AI Killed Stack Overflow's Question Volume — Now What?
A viral graph shows Stack Overflow's question volume in freefall since ChatGPT — here's what that means for builders and future model training.
The signal: A viral HN graph shows Stack Overflow’s question volume in freefall since ChatGPT and Copilot went mainstream, and developers aren’t shocked — they’re just now looking at the receipts.
Why it matters: Stack Overflow was the default place to get unstuck for two decades, and its slow death changes where junior developers learn debugging patterns and where LLMs get their next generation of training data. If the well dries up, models trained on future code Q&A lose a key feedback loop, and new devs lose the messy, human back-and-forth that taught pattern recognition, not just syntax.

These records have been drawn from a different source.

(** [get_state(channel)]: [channel] is the third positional argument of
    [ctrl_transfer], its [wValue]. *)
Definition get_state (channel : Z) : M DeviceState.t :=
  sup <- supports_get_state ;;
  if negb sup then raise (ValueError "Device does not support GET_STATE")
  else
    data <- ctrl_transfer_in 0xC1 _GS_USB_BREQ_GET_STATE channel 0 12 ;;
    lift (DeviceState.unpack data).

End Driver.

End GsUsb.

(** ** Vocabulary of the statements

    The four frame layouts, seen as one layout with two parameters. *)

(** Number of payload bytes on the wire. *)
Definition payload_size (fd_mode : bool) : nat := if fd_mode then 64%nat else 8%nat.

(** The items of the frame format for a layout. *)
Definition frame_layout (hw_timestamp fd_mode : bool) : list Struct.code :=
  [Struct.I; Struct.I; Struct.B; Struct.B; Struct.B; Struct.B]
    ++ repeat Struct.B (payload_size fd_mode)
    ++ (if hw_timestamp then [Struct.I] else []).

(** The values [pack] hands to [struct.pack] for a layout. *)
Definition wire_values (f : GsUsbFrame.t) (hw_timestamp fd_mode : bool) : list Z :=
  GsUsbFrame.header f
    ++ firstn (payload_size fd_mode) (GsUsbFrame.data f)
    ++ (if hw_timestamp then [Z.land (GsUsbFrame.timestamp_us f) 0xFFFFFFFF] else []).

(** The frame [unpack_into] leaves behind, from the unpacked values [u]. *)
Definition frame_of_values (frame : GsUsbFrame.t) (u : list Z)
    (hw_timestamp fd_mode : bool) : GsUsbFrame.t :=
  let n := payload_size fd_mode in
  let frame1 :=
    GsUsbFrame.set_data (GsUsbFrame.set_header frame u)
      (GsUsbFrame.slice u 6 (6 + n) ++ repeat 0 (64 - n)) in
  if hw_timestamp then GsUsbFrame.set_timestamp_us frame1 (nth (6 + n) u 0)
  else frame1.

(** A frame whose attributes [pack] can encode in a layout: the header
    values are in the range of their fields, and the data list has a byte
    for every payload position. *)
Definition fits_wire (f : GsUsbFrame.t) (fd_mode : bool) : Prop :=
  0 <= GsUsbFrame.echo_id f < 2 ^ 32 /\
  0 <= GsUsbFrame.can_id f < 2 ^ 32 /\
  0 <= GsUsbFrame.can_dlc f < 256 /\
  0 <= GsUsbFrame.channel f < 256 /\
  0 <= GsUsbFrame.flags f < 256 /\
  0 <= GsUsbFrame.reserved f < 256 /\
  (payload_size fd_mode <= length (GsUsbFrame.data f))%nat /\
  Forall (fun b => 0 <= b < 256) (firstn (payload_size fd_mode) (GsUsbFrame.data f)).

(** The frame a target [frame0] becomes when it receives the encoding of
    [f]: header of [f]; payload of [f] padded with zeros to 64 entries; the
    timestamp of [f] reduced to 32 bits if the layout carries one, else the
    target's own. *)
Definition decoded (f frame0 : GsUsbFrame.t) (hw_timestamp fd_mode : bool)
  : GsUsbFrame.t :=
  {| GsUsbFrame.echo_id := GsUsbFrame.echo_id f;
     GsUsbFrame.can_id := GsUsbFrame.can_id f;
     GsUsbFrame.can_dlc := GsUsbFrame.can_dlc f;
     GsUsbFrame.channel := GsUsbFrame.channel f;
     GsUsbFrame.flags := GsUsbFrame.flags f;
     GsUsbFrame.reserved := GsUsbFrame.reserved f;
     GsUsbFrame.data :=
       firstn (payload_size fd_mode) (GsUsbFrame.data f)
         ++ repeat 0 (64 - payload_size fd_mode);
     GsUsbFrame.timestamp_us :=
       if hw_timestamp then Z.land (GsUsbFrame.timestamp_us f) 0xFFFFFFFF
       else GsUsbFrame.timestamp_us frame0 |}.

(** The mask [start] applies after the device features. *)
Definition driver_supported_mask : Z :=
  Z.lor (Z.lor (Z.lor (Z.lor Constants.GS_CAN_MODE_LISTEN_ONLY
                             Constants.GS_CAN_MODE_LOOP_BACK)
                      Constants.GS_CAN_MODE_ONE_SHOT)
               Constants.GS_CAN_MODE_HW_TIMESTAMP)
        Constants.GS_CAN_MODE_FD.

(** The bitrates listed for a nominal clock (the same ten for 48, 80 and
    40 MHz) and for each data-phase clock. *)
Definition nominal_bitrates : list Z :=
  [10000; 20000; 50000; 83333; 100000; 125000; 250000; 500000; 800000; 1000000].
(** Unfolds a listener down to its first suspension. *)
Ltac start_handler :=
  cbv [try_catch_finally finally_ catch_ rethrow bind then_ ret emit
       setLoading setOpen setErrors
       axios axios_post axios_patch axios_delete
       router_refresh router_push toast_success toast_error
       values errors open loading trace].

Ltac completes_at_once :=
  left; do 2 eexists; split; [reflexivity | cbn; assumption].

Ltac sends_one_request :=
  right; do 3 eexists;
  split; [reflexivity |];
  split; [reflexivity |];
  intros [|] ?; do 2 eexists; split; reflexivity.

Section ProductFormSession.

Variable StringToNumber : string -> Js.number.
Variable initialData : option Prisma.Product.t.
Variable params : ProductForm.Params.

Lemma ProductForm_quiet_while_loading c w :
  loading w = true ->
  enabled c (ProductForm.view initialData w) = true ->
  exists cpl w',
    ProductForm.listener StringToNumber initialData params c w = Done cpl w' /\
    loading w' = true.
Proof.
  intros Hload Hen. unfold ProductForm.view in Hen. rewrite Hload in Hen.
  destruct c as [f | | | |]; cbn [ProductForm.listener].
  - exists (Normal tt), w. split; [reflexivity | exact Hload].
  - destruct initialData, (open w); discriminate Hen.
  - destruct initialData, (open w); discriminate Hen.
  - destruct initialData, (open w); discriminate Hen.
  - do 2 eexists. split; [reflexivity | exact Hload].
Qed.

Lemma ProductForm_at_most_one_request c w :
  loading w = false ->
  (exists cpl w',
     ProductForm.listener StringToNumber initialData params c w = Done cpl w' /\
     loading w' = false) \/
  (exists r w' resume,
     ProductForm.listener StringToNumber initialData params c w = Await r w' resume /\
     loading w' = true /\ finishes resume).
Proof.
  intro Hidle.
  destruct c as [f | | | |]; cbn [ProductForm.listener]; try completes_at_once.
  - unfold ProductForm.submit, handleSubmit.
    destruct (ProductForm.formSchema StringToNumber (values w)) as [issues | data];
      [completes_at_once |].
    unfold ProductForm.onSubmit.
    destruct initialData; start_handler; sends_one_request.
  - unfold ProductForm.onDelete. start_handler. sends_one_request.
Qed.

End ProductFormSession.

Section CategoryFormSession.

Variable initialData : option Prisma.Category.t.
Variable params : CategoryForm.Params.

Lemma CategoryForm_quiet_while_loading c w :
  loading w = true ->
  enabled c (CategoryForm.view initialData w) = true ->
  exists cpl w',
    CategoryForm.listener initialData params c w = Done cpl w' /\ loading w' = true.
Proof.
  intros Hload Hen. unfold CategoryForm.view in Hen. rewrite Hload in Hen.
  destruct c as [f | | | |]; cbn [CategoryForm.listener].
  - exists (Normal tt), w. split; [reflexivity | exact Hload].
  - destruct initialData, (open w); discriminate Hen.
  - destruct initialData, (open w); discriminate Hen.
  - destruct initialData, (open w); discriminate Hen.
  - do 2 eexists. split; [reflexivity | exact Hload].
Qed.

Lemma CategoryForm_at_most_one_request c w :
  loading w = false ->
  (exists cpl w',
     CategoryForm.listener initialData params c w = Done cpl w' /\ loading w' = false) \/
  (exists r w' resume,
     CategoryForm.listener initialData params c w = Await r w' resume /\
     loading w' = true /\ finishes resume).
Proof.
  intro Hidle.
  destruct c as [f | | | |]; cbn [CategoryForm.listener]; try completes_at_once.
  - unfold CategoryForm.submit, handleSubmit.
    destruct (CategoryForm.formSchema (values w)) as [issues | data];
      [completes_at_once |].
    unfold CategoryForm.onSubmit.
    destruct initialData; start_handler; sends_one_request.
  - unfold CategoryForm.onDelete. start_handler. sends_one_request.
Qed.

End CategoryFormSession.

(** From the moment a form is mounted, whatever the user does and however
    the requests settle, at most one request of the form is in flight, and
    the loading flag is set exactly while one is. Events are taken one at a
    time, the form being rendered again in between. *)
Theorem forms_have_at_most_one_request_in_flight
    (StringToNumber : string -> Js.number)
    (pinit : option Prisma.Product.t) (pparams : ProductForm.Params)
    (pv : ProductForm.ProductFormValues Js.value)
    (pes : list (Event (ProductForm.ProductFormValues Js.value)))
    (cinit : option Prisma.Category.t) (cparams : CategoryForm.Params)
    (cv : CategoryForm.CategoryFormValues)
    (ces : list (Event CategoryForm.CategoryFormValues)) :
  match steps (ProductForm.view pinit)
              (ProductForm.listener StringToNumber pinit pparams)
              (mkSession (mount pv) []) pes with
  | Some s =>
      (List.length (inflight s) = 0%nat /\ loading (world s) = false) \/
      (List.length (inflight s) = 1%nat /\ loading (world s) = true)
  | None => True
  end /\
  match steps (CategoryForm.view cinit) (CategoryForm.listener cinit cparams)
              (mkSession (mount cv) []) ces with
  | Some s =>
      (List.length (inflight s) = 0%nat /\ loading (world s) = false) \/
      (List.length (inflight s) = 1%nat /\ loading (world s) = true)
  | None => True
  end.
Proof.
  split.
  - destruct (steps _ _ _ pes) as [s|] eqn:Hsteps; [| exact I].
    apply single_flight_bound.
    eapply (steps_single_flight _ _
              (ProductForm_quiet_while_loading StringToNumber pinit pparams)
              (ProductForm_at_most_one_request StringToNumber pinit pparams));
      [| exact Hsteps].
    left. split; reflexivity.
  - destruct (steps _ _ _ ces) as [s|] eqn:Hsteps; [| exact I].
    apply single_flight_bound.
    eapply (steps_single_flight _ _
              (CategoryForm_quiet_while_loading cinit cparams)
              (CategoryForm_at_most_one_request cinit cparams));
      [| exact Hsteps].
    left. split; reflexivity.
Qed.

(** ** Controls while a request is pending *)

(** C4. While the loading flag is set, the product form still renders its
    two checkbox fields enabled: not every field control is disabled. The
    buttons of the product form and every other field are disabled, and so
    is every control of the category form. In a session of the product
    form, once a valid submit has been clicked and while its request is in
    flight, a second click on submit and an edit of the name are refused,
    and an edit of the isFeatured checkbox goes through. *)
Theorem C4_product_checkboxes_enabled_while_loading
    (pinit : option Prisma.Product.t) (cinit : option Prisma.Category.t) :
  In (mkControl (Field "isFeatured") false) (ProductForm.render pinit true) /\
  In (mkControl (Field "isArchived") false) (ProductForm.render pinit true) /\
  map kind (filter (fun c => negb (disabled c)) (ProductForm.render pinit true))
    = [ Field "isFeatured"; Field "isArchived" ] /\
  forallb disabled (CategoryForm.render cinit true) = true /\
  let v := ProductForm.mkValues "Paracetamol" [] (Js.VNumber (Js.Finite 15000))
             "cat1" "col1" "size1" (Some false) (Some false) in
  let feature := fun u : ProductForm.ProductFormValues Js.value =>
    ProductForm.mkValues (ProductForm.name u) (ProductForm.images u) (ProductForm.price u)
      (ProductForm.categoryId u) (ProductForm.colorId u) (ProductForm.sizeId u)
      (Some true) (ProductForm.isArchived u) in
  let session :=
    steps (ProductForm.view None)
      (ProductForm.listener (fun _ => Js.NaN) None (ProductForm.mkParams "s1" "new"))
      (mkSession (mount v) []) in
  (exists s, session [Click SubmitButton] = Some s /\
     List.length (inflight s) = 1%nat /\ loading (world s) = true) /\
  session [Click SubmitButton; Click SubmitButton] = None /\
  session [Click SubmitButton; Edit "name" feature] = None /\
  (exists s, session [Click SubmitButton; Edit "isFeatured" feature] = Some s /\
     List.length (inflight s) = 1%nat /\ loading (world s) = true /\
     ProductForm.isFeatured (values (world s)) = Some true).
Proof.
  split; [destruct pinit; cbn; intuition |].
  split; [destruct pinit; cbn; intuition |].
  split; [destruct pinit; reflexivity |].
  split; [destruct cinit; reflexivity |].
  cbv zeta. repeat split.
  - eexists. split; [reflexivity |]. split; reflexivity.
  - eexists. split; [reflexivity |]. repeat split.
Qed.

(** ** The images of the product form *)

Section ImageUploadFacts.

Import ProductForm.
Context {P : Type}.

Lemma urls_of_filter (u : string) (imgs : list Prisma.Image) :
  map (fun image => Prisma.url image)
      (filter (fun current => negb (Prisma.url current =? u)) imgs)
  = filter (fun x => negb (x =? u)) (map (fun image => Prisma.url image) imgs).
Proof.
  induction imgs as [|i imgs IH]; [reflexivity |].
  cbn [map filter]. destruct (Prisma.url i =? u); cbn [negb map]; now rewrite IH.
Qed.

Lemma filter_absent (u : string) (imgs : list Prisma.Image) :
  ~ In u (map (fun image => Prisma.url image) imgs) ->
  filter (fun current => negb (Prisma.url current =? u)) imgs = imgs.
Proof.
  induction imgs as [|i imgs IH]; intro Hnot; [reflexivity |].
  cbn [filter]. destruct (Prisma.url i =? u) eqn:E.
  - exfalso. apply Hnot. left. now apply String.eqb_eq.
  - cbn [negb]. f_equal. apply IH. intro Hin. apply Hnot. right. exact Hin.
Qed.

Lemma remove_after_add (u : string) (v : ProductFormValues P) :
  ImageUpload_onRemove u (ImageUpload_onChange u v) = ImageUpload_onRemove u v.
Proof.
  unfold ImageUpload_onRemove, ImageUpload_onChange, images_field_onChange.
  cbn [images name price categoryId colorId sizeId isFeatured isArchived].
  rewrite filter_app. cbn [filter Prisma.url]. rewrite String.eqb_refl.
  cbn [negb]. now rewrite app_nil_r.
Qed.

Does this mean Stack Overflow is actually dying?
Yes, as a place people go to ask new questions — but no, as an archive, because its 20+ years of answers are baked into every model’s training data and will outlive the site’s traffic. The graph isn’t showing a slow decline, it’s showing a cliff that lines up almost exactly with ChatGPT’s public release and the rise of Copilot-style inline assistance. Developers stopped posting because the marginal cost of asking a model is near zero and the answer comes back in seconds, not hours. What’s dying isn’t the knowledge, it’s the incentive to publicly document new problems — which means whatever isn’t already indexed on SO risks never getting written down anywhere at all.
The pattern I’m watching: This is the same shift playing out across every “ask a human community” surface — Reddit threads, dev Discords, even GitHub issue Q&A are all seeing traffic move toward private LLM sessions instead of public, searchable posts. The irony is that models need exactly this kind of fresh, human-verified content to keep improving on genuinely new problems, and that supply is shrinking right as demand for it — via RAG and fine-tuning pipelines — goes up.
What I’d do with this: If you’re building dev tools, stop assuming Stack Overflow-style data will keep flowing — start capturing your own users’ Q&A exhaust (support tickets, Slack threads, PR comments) as a private knowledge base before it all migrates into ephemeral chat logs. If you’re a working developer, keep writing up genuinely novel bugs somewhere public; you’re not just helping the next person, you’re one of the last sources of fresh training signal for the tools you rely on.
Key takeaways
- Stack Overflow’s question volume didn’t gradually decline, it dropped off a cliff that tracks almost exactly with ChatGPT and Copilot adoption.
- The site’s real value now is as a frozen archive baked into model weights, not as a living Q&A community.
- New, genuinely novel technical problems are increasingly solved in private chat sessions instead of public forums, which starves future models of fresh training data.
- Builders who capture their own users’ technical Q&A now will own a data moat that public forums used to provide for free.